Proceedings of the
35th European Safety and Reliability Conference (ESREL2025) and
the 33rd Society for Risk Analysis Europe Conference (SRA-E 2025)
15 – 19 June 2025, Stavanger, Norway
Data-Driven Bayesian Network for Risk Analysis of Urban Hydrogen Refueling Station Accident
School of Mechanical-Electronic and Vehicle Engineering, Beijing University of Civil Engineering and Architecture, Beijing 102600, China.
ABSTRACT
Hydrogen refueling station (HRS) safety is receiving increasing attention with the growth of hydrogen energy application.
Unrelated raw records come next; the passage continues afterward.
Lemma object_keeps (w : C -> ngx_rtmp_amf_elt_t -> option (ngx_rc * C)) l :
  Forall (fun e => bytes_ok (name e) /\ forall c, sink_ok c -> keeps (w c e)) l ->
  forall c, sink_ok c -> keeps (write_object w c l).
Proof.
  induction 1 as [|e l [Hn He] _ IH]; intros c Hc; cbn [write_object].
  - apply put_keeps; auto using ret_keeps. refine (bool_decide_unpack _ _); exact Logic.I.
  - apply put_keeps; [done|apply be_bytes_ok|]. intros c1 H1. apply put_keeps; [done|auto with lmss|].
    intros c2 H2. apply and_then_keeps; auto.
Qed.

Lemma items_keep (w : C -> ngx_rtmp_amf_elt_t -> option (ngx_rc * C)) l :
  Forall (fun e => bytes_ok (name e) /\ forall c, sink_ok c -> keeps (w c e)) l ->
  forall c, sink_ok c -> keeps (write_items w c l).
Proof.
  induction 1 as [|e l [Hn He] _ IH]; intros c Hc; cbn [write_items]; auto using ret_keeps.
  apply and_then_keeps; auto.
Qed.

Lemma leaf_keeps c t p len : sink_ok c -> keeps (write_leaf m c t p len).
Proof.
  intros Hc. unfold write_leaf.
  assert (forall n (f : list Z -> list Z), (forall d, bytes_ok d -> bytes_ok (f d)) ->
    keeps (d ← load m p n; c ← amf_put c (f d); Some (NGX_OK, c))) as Hput.
  { intros n f Hf. destruct (load m p n) as [d|] eqn:El; [|done]. rewrite some_bind.
    apply load_ok in El as [Hd _]. apply put_keeps; auto using ret_keeps. }
  pose proof (fun n => Hput n reverse (fun d Hd => proj2 (Forall_reverse _ d) Hd)) as Hnum.
  pose proof (fun n => Hput n (fun d => d) (fun d Hd => Hd)) as Hbyte.
  repeat case_if; auto using ret_keeps.
  destruct (string_len m p len) as [n|]; [|done]. rewrite some_bind.
  apply put_keeps; [done|apply be_bytes_ok|]. intros c1 H1.
  destruct (load m p (Z.to_nat n)) as [d|] eqn:El; [|done]. rewrite some_bind.
  apply load_ok in El as [Hd _]. apply put_keeps; auto using ret_keeps.
Qed.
Existing risk assessment methods of HRS are primarily based on expert knowledge to develop failure processes. It may lead to insufficient accuracy due to potential subjectivity. This paper aims to conduct a new hybrid risk assessment method by incorporating the latest HRS accident data and physical knowledge into a Bayesian network (BN) model to analyze the key risk influencing factors (RIFs). In this paper, the latest HRS accident data in HIAD 2.1 from 1980 to 2023 is collected. 30 RIFs are identified based on the accident report and physical knowledge. Use Bayesian Search (BS) for structure learning. The expectation maximation algorithm is designed in the parameter learning stage to obtain the data-driven BN model. Additionally, K-fold cross validation is dedicated to test the performance of different BN models. With these developments, new findings and implications are revealed beyond the state-of-the art of HRS risk analysis.
Keywords: Hydrogen refueling stations, Risk analysis, Data-driven Bayesian network, CTGAN, K-fold cross validation, Hydrogen energy.